> [What the task asks]: What do the lines say from the one containing "by rewrite adjust_at_idempotent." to the end of the records? Restate them word for word, and only those.

> [Input data]:
(** Whatever the list, what reaches one texture is nothing or one [adjust]. *)
Lemma adjust_at_normal_form (l : loc) (ops : list tex_op) :
  (forall t, adjust_at l ops t = t)
  \/ exists f e, forall t, adjust_at l ops t = adjust f e t.
Proof.
  induction ops as [| [l' [f e]] ops IH]; cbn [adjust_at fst snd].
  - by left.
  - case_decide as Hl; [| exact IH].
    right. destruct IH as [Hid | (f' & e' & Hadj)].
    + exists f, e. intros t. apply Hid.
    + exists (f || f'), e'. intros t. rewrite Hadj. apply adjust_adjust.
Qed.

Lemma adjust_at_idempotent (l : loc) (ops : list tex_op) (t : gmap string jsval) :
  adjust_at l ops (adjust_at l ops t) = adjust_at l ops t.
Proof.
  destruct (adjust_at_normal_form l ops) as [Hid | (f & e & Hadj)].
  - by rewrite !Hid.
  - rewrite !Hadj. apply adjust_idempotent.
Qed.

Lemma apply_ops_idempotent (ops : list tex_op) (ts : gmap loc (gmap string jsval)) :
  apply_ops ops (apply_ops ops ts) = apply_ops ops ts.
Proof.
  apply map_eq. intros l. rewrite !apply_ops_lookup.
  destruct (ts !! l) as [t |]; cbn; [| reflexivity].
  by rewrite adjust_at_idempotent.
Qed.

Lemma apply_ops_app (ops1 ops2 : list tex_op) (ts : gmap loc (gmap string jsval)) :
  apply_ops (ops1 ++ ops2) ts = apply_ops ops2 (apply_ops ops1 ts).
Proof. unfold apply_ops. apply foldl_app. Qed.

Lemma on_slot_apply (slot : option loc) (flip : bool) (e : string)
    (ts : gmap loc (gmap string jsval)) :
  on_slot slot (adjust flip e) ts = apply_ops (slot_op slot flip e) ts.
Proof. by destruct slot. Qed.

Lemma adjustMaterial_eq (m : loc) (h : Heap) :
  adjustMaterial m h =
    mkHeap (vectors h) (alter mark_dirty m (materials h))
           (apply_ops (ops_of (materials h) [m]) (textures h)).
Proof.
  unfold adjustMaterial, ops_of. cbn [flat_map]. rewrite app_nil_r.
  destruct (materials h !! m) as [mat |] eqn:Hm; cbn [from_option].
  - unfold material_ops. rewrite !apply_ops_app, <- !on_slot_apply.
    f_equal. apply map_eq. intros i. rewrite lookup_alter, lookup_insert.
    case_decide; [subst; by rewrite Hm | reflexivity].
  - destruct h as [vs M ts]. cbn in *. f_equal.
    apply map_eq. intros i. rewrite lookup_alter.
    case_decide; [subst; by rewrite Hm | reflexivity].
Qed.

Lemma dirty_all_lookup (ms : list loc) (M : gmap loc Material) (i : loc) :
  dirty_all ms M !! i = (if decide (i ∈ ms) then mark_dirty else fun mat => mat) <$> M !! i.
Proof.
  unfold dirty_all. revert M. induction ms as [| m ms IH]; intros M; cbn [foldl].
  - rewrite decide_False by apply not_elem_of_nil. by destruct (M !! i).
  - rewrite IH, lookup_alter.
    destruct (decide (m = i)) as [-> | Hne]; destruct (M !! i); cbn;
      repeat case_decide; try reflexivity;
      exfalso; rewrite ?elem_of_cons in *; intuition congruence.
Qed.

Lemma dirty_all_idempotent (ms : list loc) (M : gmap loc Material) :
  dirty_all ms (dirty_all ms M) = dirty_all ms M.
Proof.
  apply map_eq. intros i. rewrite !dirty_all_lookup.
  destruct (M !! i); cbn; [| reflexivity]. by case_decide.
Qed.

> [Task solution]:
  by rewrite adjust_at_idempotent.
Qed.

Lemma apply_ops_app (ops1 ops2 : list tex_op) (ts : gmap loc (gmap string jsval)) :
  apply_ops (ops1 ++ ops2) ts = apply_ops ops2 (apply_ops ops1 ts).
Proof. unfold apply_ops. apply foldl_app. Qed.

Lemma on_slot_apply (slot : option loc) (flip : bool) (e : string)
    (ts : gmap loc (gmap string jsval)) :
  on_slot slot (adjust flip e) ts = apply_ops (slot_op slot flip e) ts.
Proof. by destruct slot. Qed.

Lemma adjustMaterial_eq (m : loc) (h : Heap) :
  adjustMaterial m h =
    mkHeap (vectors h) (alter mark_dirty m (materials h))
           (apply_ops (ops_of (materials h) [m]) (textures h)).
Proof.
  unfold adjustMaterial, ops_of. cbn [flat_map]. rewrite app_nil_r.
  destruct (materials h !! m) as [mat |] eqn:Hm; cbn [from_option].
  - unfold material_ops. rewrite !apply_ops_app, <- !on_slot_apply.
    f_equal. apply map_eq. intros i. rewrite lookup_alter, lookup_insert.
    case_decide; [subst; by rewrite Hm | reflexivity].
  - destruct h as [vs M ts]. cbn in *. f_equal.
    apply map_eq. intros i. rewrite lookup_alter.
    case_decide; [subst; by rewrite Hm | reflexivity].
Qed.

Lemma dirty_all_lookup (ms : list loc) (M : gmap loc Material) (i : loc) :
  dirty_all ms M !! i = (if decide (i ∈ ms) then mark_dirty else fun mat => mat) <$> M !! i.
Proof.
  unfold dirty_all. revert M. induction ms as [| m ms IH]; intros M; cbn [foldl].
  - rewrite decide_False by apply not_elem_of_nil. by destruct (M !! i).
  - rewrite IH, lookup_alter.
    destruct (decide (m = i)) as [-> | Hne]; destruct (M !! i); cbn;
      repeat case_decide; try reflexivity;
      exfalso; rewrite ?elem_of_cons in *; intuition congruence.
Qed.

Lemma dirty_all_idempotent (ms : list loc) (M : gmap loc Material) :
  dirty_all ms (dirty_all ms M) = dirty_all ms M.
Proof.
  apply map_eq. intros i. rewrite !dirty_all_lookup.
  destruct (M !! i); cbn; [| reflexivity]. by case_decide.
Qed.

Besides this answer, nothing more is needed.